How do you know this snow blower will plow threw 15” of wet snow?


----------



## leolkfrm (Mar 11, 2010)

tpendagast said:


> Good to know
> 
> I used to use vegetable oil
> 
> what silicone spray do you use?


usually i get pb blaster on sale, any one will work....as it wears off, you can tell its time to respray


----------



## leolkfrm (Mar 11, 2010)

Hydromaster said:


> How do you know this snow blower will plow threw 15" of wet snow?


which one is this...????


----------



## Hydromaster (Jun 11, 2018)

leolkfrm said:


> which one is this...????


He says it's a "B&S with 250cc engine,"


----------



## leolkfrm (Mar 11, 2010)

Hydromaster said:


> He says it's a "B&S with 250cc engine,"
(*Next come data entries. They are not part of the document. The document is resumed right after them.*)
Lemma be_dec_range l : all_bytes l -> 0 <= be_dec l < 256 ^ zlen l.
Proof.
  intros. unfold be_dec. rewrite <- (length_reverse l).
  by apply le_dec_range, Forall_reverse.
Qed.

Lemma le_dec_enc n x : 0 <= x < 256 ^ Z.of_nat n -> le_dec (le_enc n x) = x.
Proof.
  revert x. induction n as [|n IH]; intros x Hx.
  - simpl in *. lia.
  - rewrite Nat2Z.inj_succ, Z.pow_succ_r in Hx by lia. cbn [le_enc le_dec].
    rewrite IH by (split; [apply Z.div_pos | apply Z.div_lt_upper_bound]; lia).
    pose proof (Z.div_mod x 256). lia.
Qed.

Lemma le_enc_dec l : all_bytes l -> le_enc (length l) (le_dec l) = l.
Proof.
  induction 1 as [|b l Hb _ IH]; simpl; [done|]. unfold is_byte in Hb. f_equal.
  - rewrite Z.mul_comm, Z.mod_add, Z.mod_small; lia.
  - rewrite Z.mul_comm, Z.div_add, Z.div_small by lia. by rewrite Z.add_0_l.
Qed.

Lemma be_dec_enc n x : 0 <= x < 256 ^ Z.of_nat n -> be_dec (be_enc n x) = x.
Proof. intros. unfold be_dec, be_enc. rewrite reverse_involutive. by apply le_dec_enc. Qed.

Lemma be_enc_dec l : all_bytes l -> be_enc (length l) (be_dec l) = l.
Proof.
  intros. unfold be_enc, be_dec. rewrite <- (length_reverse l), le_enc_dec.
  - apply reverse_involutive.
  - by apply Forall_reverse.
Qed.

Lemma le_dec_app a b : le_dec (a ++ b) = le_dec a + 256 ^ zlen a * le_dec b.
Proof.
  induction a as [|x a IH]; [change (256 ^ zlen (@nil Z)) with 1; simpl; lia|].
  cbn [app le_dec length]. rewrite IH, Nat2Z.inj_succ, Z.pow_succ_r by lia. ring.
Qed.

Lemma be_dec_app a b : be_dec (a ++ b) = 256 ^ zlen b * be_dec a + be_dec b.
Proof. unfold be_dec. rewrite reverse_app, le_dec_app, length_reverse. ring. Qed.

Lemma be_dec_cons x a : be_dec (x :: a) = 256 ^ zlen a * x + be_dec a.
Proof.
  change (x :: a) with ([x] ++ a). rewrite be_dec_app. f_equal.
  unfold be_dec. simpl. lia.
Qed.

#[export] Hint Rewrite length_le_enc length_be_enc : orbitx.
#[export] Hint Resolve le_enc_bytes be_enc_bytes : orbitx.

(** Lexicographic comparison of byte strings of one length is numeric. *)
Lemma bytes_compare_be a b :
  length a = length b -> all_bytes a -> all_bytes b ->
  bytes_compare a b = (be_dec a ?= be_dec b).
Proof.
  revert b. induction a as [|x a IH]; intros [|y b]; try done.
  intros [= Hl] Ha Hb. inversion_clear Ha. inversion_clear Hb.
  cbn [bytes_compare]. rewrite !be_dec_cons, Hl, IH by done.
  pose proof (be_dec_range a) as Ra. pose proof (be_dec_range b) as Rb.
  rewrite Hl in Ra. specialize (Ra ltac:(done)). specialize (Rb ltac:(done)).
  destruct (Z.compare_spec x y) as [->|Hlt|Hlt].
  - destruct (Z.compare_spec (be_dec a) (be_dec b)); symmetry;
      [apply Z.compare_eq_iff | apply Z.compare_lt_iff | apply Z.compare_gt_iff]; lia.
  - symmetry. apply Z.compare_lt_iff. nia.
  - symmetry. apply Z.compare_gt_iff. nia.
Qed.

(** ** Slices *)

Lemma length_slice {A} lo hi (l : list A) :
  (hi <= length l)%nat -> length (slice lo hi l) = (hi - lo)%nat.
Proof. intros. unfold slice. rewrite length_take, length_drop. lia. Qed.

Lemma slice_bytes lo hi l : all_bytes l -> all_bytes (slice lo hi l).
Proof. intros. by apply Forall_take, Forall_drop. Qed.

Lemma length_copy_at {A} (dst : list A) off src :
  (off <= length dst)%nat -> length (copy_at dst off src) = length dst.
Proof.
  intros. unfold copy_at. rewrite !length_app, !length_take, length_drop. lia.
Qed.

Lemma length_copy {A} (dst : list A) off src : length (copy_at dst off src) = length dst.
Proof. unfold copy_at. rewrite !length_app, !length_take, length_drop. lia. Qed.

#[export] Hint Resolve slice_bytes : orbitx.

Lemma copy_at_fit {A} (dst : list A) off src : (off + length src <= length dst)%nat ->
  copy_at dst off src = take off dst ++ src ++ drop (off + length src) dst.
Proof. intros. unfold copy_at. rewrite Nat.min_r by lia. by rewrite (take_ge src) by lia. Qed.

Lemma bytes_eqb_true a b : bytes_eqb a b = true <-> a = b.
Proof. apply bool_decide_eq_true. Qed.

Lemma bytes_eqb_refl a : bytes_eqb a a = true.
Proof. by apply bytes_eqb_true. Qed.

(** The piece of a concatenation that a slice cuts out. *)
Lemma slice_app_mid {A} (a b c : list A) lo hi :
  lo = length a -> hi = (lo + length b)%nat -> slice lo hi (a ++ b ++ c) = b.
Proof.
  intros -> ->. unfold slice. rewrite drop_app_length.
  replace (length a + length b - length a)%nat with (length b) by lia.
  by rewrite take_app_length.
Qed.

Lemma slice_app_last {A} (a b : list A) lo hi :
  lo = length a -> hi = (lo + length b)%nat -> slice lo hi (a ++ b) = b.
Proof. intros. rewrite <- (app_nil_r b) at 1. by apply slice_app_mid. Qed.

Lemma slice_app_first {A} (a b : list A) lo hi :
  lo = 0%nat -> hi = length a -> slice lo hi (a ++ b) = a.
Proof. intros -> ->. by apply (slice_app_mid []). Qed.

Lemma pickOrder_in {A} n order (l : list A) x : x ∈ (pickOrder n order l).1 -> x ∈ l.
Proof.
  revert order l. induction n as [|n IH]; intros order [|y l]; cbn [pickOrder fst];
    try by intros ?%elem_of_nil.
  set (i := (hd 0%nat order mod length (y :: l))%nat).
  destruct (pickOrder n (tl order) (take i (y :: l) ++ drop (S i) (y :: l))) as [rest ord] eqn:E.
  cbn [fst]. intros [->|Hx]%elem_of_cons.
  - rewrite nth_lookup. destruct ((y :: l) !! i) as [z|] eqn:Ez; [|by left].
    by apply list_elem_of_lookup_2 in Ez.
  - specialize (IH (tl order) (take i (y :: l) ++ drop (S i) (y :: l))). rewrite E in IH.
    apply IH in Hx. apply elem_of_app in Hx as [Hx|Hx];
      [apply (subseteq_take i (y :: l))|apply (subseteq_drop (S i) (y :: l))]; done.
Qed.

Lemma pickOrder_all {A} n order (l : list A) : length l = n -> (pickOrder n order l).1 ≡ₚ l.
Proof.
  revert order l. induction n as [|n IH]; intros order [|y l] Hn; try done. cbn [pickOrder].
  set (i := (hd 0%nat order mod length (y :: l))%nat).
  assert (i < length (y :: l))%nat as Hi by (apply Nat.mod_upper_bound; done).
  specialize (IH (tl order) (take i (y :: l) ++ drop (S i) (y :: l))).
  destruct (pickOrder n (tl order) _) as [rest ord]. cbn [fst] in *.
  rewrite IH by (rewrite length_app, length_take, length_drop; cbn [length] in *; lia).
  rewrite nth_lookup. destruct ((y :: l) !! i) as [z|] eqn:Ez; [|apply lookup_ge_None in Ez; lia].
  cbn [default from_option]. rewrite <- (take_drop_middle _ _ _ Ez) at 3. by rewrite Permutation_middle.
Qed.

(** A property of the numbers below [n], decided by trying them. *)
Lemma bounded_cases (n : Z) (P : Z -> bool) :
  forallb P (seqZ 0 n) = true -> forall b, 0 <= b < n -> P b = true.
Proof.
  intros HP b Hb. rewrite forallb_forall in HP. apply HP. apply list_elem_of_In, elem_of_seqZ. lia.
Qed.

(** ** Lists cut into chunks *)

(** Payload lengths that segmentation by [g] gives back: all [g], but for the
    last, which may be smaller. *)
Fixpoint chunked (g : nat) (ls : list nat) : Prop :=
  match ls with
  | [] => False
  | [x] => (1 <= x <= g)%nat
  | x :: ls => x = g /\ chunked g ls
  end.

Lemma chunked_cons g x ls : ls <> [] -> chunked g (x :: ls) <-> x = g /\ chunked g ls.
Proof. by destruct ls. Qed.

Lemma chunked_pos g ls : chunked g ls -> (1 <= g)%nat.
Proof. induction ls as [|x [|y ls] IH]; cbn; [done|lia|]. intros [_ H]. by apply IH. Qed.

(** Nothing can follow a smaller chunk. *)
Lemma chunked_snoc g ls x : chunked g ls -> (sum_list ls mod g = 0)%nat -> (1 <= x <= g)%nat -> chunked g (ls ++ [x]).
Proof.
  intros Hc Hm Hx. pose proof (chunked_pos _ _ Hc) as Hg. induction ls as [|y [|z ls] IH]; [done| |].
  - cbn in *. split; [|done]. rewrite Nat.add_0_r in Hm. apply Nat.Div0.div_exact in Hm.
    assert (y / g <= 1)%nat by (apply Nat.Div0.div_le_upper_bound; lia). destruct (y / g)%nat as [|[|]]; lia.
  - apply chunked_cons in Hc as [-> Hc]; [|done]. cbn [app]. apply chunked_cons; [by destruct ls|]. split; [done|].
    apply IH; [done|]. change (sum_list (g :: z :: ls)) with (g + sum_list (z :: ls))%nat in Hm.
    by rewrite Nat.Div0.add_mod, Nat.Div0.mod_same, Nat.add_0_l, Nat.Div0.mod_mod in Hm.
Qed.

(** The multiple of [g] up to which whole chunks go. *)
Lemma chunked_total g ls : chunked g ls -> (sum_list ls mod g = 0)%nat -> sum_list ls = (g * length ls)%nat.
Proof.
  intros Hc Hm. pose proof (chunked_pos _ _ Hc) as Hg. induction ls as [|y [|z ls] IH]; [done| |].
  - cbn in *. rewrite Nat.add_0_r in *. apply Nat.Div0.div_exact in Hm.
    assert (y / g <= 1)%nat by (apply Nat.Div0.div_le_upper_bound; lia). destruct (y / g)%nat as [|[|]]; lia.
  - apply chunked_cons in Hc as [-> Hc]; [|done]. change (sum_list (g :: z :: ls)) with (g + sum_list (z :: ls))%nat in *.
    rewrite IH; [cbn [length]; lia|done|].
    by rewrite Nat.Div0.add_mod, Nat.Div0.mod_same, Nat.add_0_l, Nat.Div0.mod_mod in Hm.
Qed.

(** A larger chunk goes before a single one; an equal one before any. *)
Lemma chunked_larger g g' x : chunked g [x] -> (g <= g')%nat -> chunked g' [g'; x].
Proof. cbn. lia. Qed.

(** ** Chunks of a list *)

Lemma chunked_bounds g ls : chunked g ls -> (g * (length ls - 1) < sum_list ls <= g * length ls)%nat.
Proof.
  intros Hc. pose proof (chunked_pos _ _ Hc) as Hg. induction ls as [|x [|y ls] IH]; [done| |].
  - cbn in *. lia.
  - apply chunked_cons in Hc as [-> Hc]; [|done]. specialize (IH Hc).
    change (sum_list (g :: y :: ls)) with (g + sum_list (y :: ls))%nat. cbn [length] in *. nia.
Qed.

Lemma chunk_at g (cs : list bytes) i c : chunked g (length <$> cs) -> cs !! i = Some c -> take g (drop (i * g) (concat cs)) = c.
Proof.
  revert i. induction cs as [|d [|e cs] IH]; intros i Hc E; [done| |].
  - destruct i; [|done]. injection E as <-. cbn in *. rewrite app_nil_r. apply take_ge. lia.
  - rewrite !fmap_cons in Hc. apply chunked_cons in Hc as [Hd Hc]; [|done]. change (concat (d :: e :: cs)) with (d ++ concat (e :: cs)).
    destruct i as [|i]; cbn [lookup list_lookup] in E.
    + injection E as <-. rewrite drop_0, <- Hd. by rewrite take_app_length.
    + rewrite <- (IH i Hc E). rewrite drop_app_ge by lia. do 2 f_equal. lia.
Qed.

Lemma length_concat_le g (cs : list bytes) : Forall (fun c => length c <= g)%nat cs -> (length (concat cs) <= g * length cs)%nat.
Proof. induction 1 as [|c cs Hc _ IH]; [cbn; lia|]. cbn [concat length]. rewrite length_app. lia. Qed.

(** A list cut every [g] elements. *)
Fixpoint cut {A} (n g : nat) (l : list A) : list (list A) :=
  match n with O => [] | S n => take g l :: cut n g (drop g l) end.
Definition pieces {A} (g : nat) (l : list A) : list (list A) := cut ((length l + g - 1) / g) g l.

Lemma length_cut {A} n g (l : list A) : length (cut n g l) = n.
Proof. revert l. induction n; intros; cbn; auto. Qed.

Lemma cut_concat {A} g (cs : list (list A)) : chunked g (length <$> cs) -> cut (length cs) g (concat cs) = cs.
Proof.
  induction cs as [|c [|d cs] IH]; intros Hc; [done| |].
  - cbn in *. rewrite app_nil_r, take_ge by lia. done.
  - rewrite !fmap_cons in Hc. apply chunked_cons in Hc as [Hd Hc]; [|done].
    change (concat (c :: d :: cs)) with (c ++ concat (d :: cs)). cbn [cut length]. f_equal.
    + rewrite <- Hd. by rewrite take_app_length.
    + rewrite drop_app_ge, Hd, Nat.sub_diag, drop_0 by lia. by apply IH.
Qed.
missed it..lol...trying to type in too many places


----------



## Hydromaster (Jun 11, 2018)

Q, for the guys spraying their snowblower. 
Are you keeping them inside? 

I’ve found if my snowblower is left outside 
In the cold that I don’t have a issue with sticking snow.


----------



## leolkfrm (Mar 11, 2010)

alys covered, idea is to minimize friction of wet snow, once the nice high sheen is wore off the paint and some stones and salt go thru it from street salt, there is more friction


----------



## mnlawns (Sep 19, 2018)

Toro 721 or 821 good single stage blowers for 550 or 600


----------



## Aprobleptos (Dec 9, 2019)

New : 1 stage Toro 721/ 821
Slightly used : Same for cheaper or Toro powermax 2 stage


----------



## Stanggt24 (Feb 11, 2013)

I purchased a simplicity snow thrower it was there top of the line snow thrower has head light and power chute control, have had it 2 years and I choke and prime it and she starts first pull. Paid $799 for it from local dealer great machine I can put it and take it out of truck by myself. Well worth the investment for in front of garage doors and walk ways.


----------



## Capemay609 (Dec 2, 2020)

We run toros and one ariens. Absolutely love the toro


----------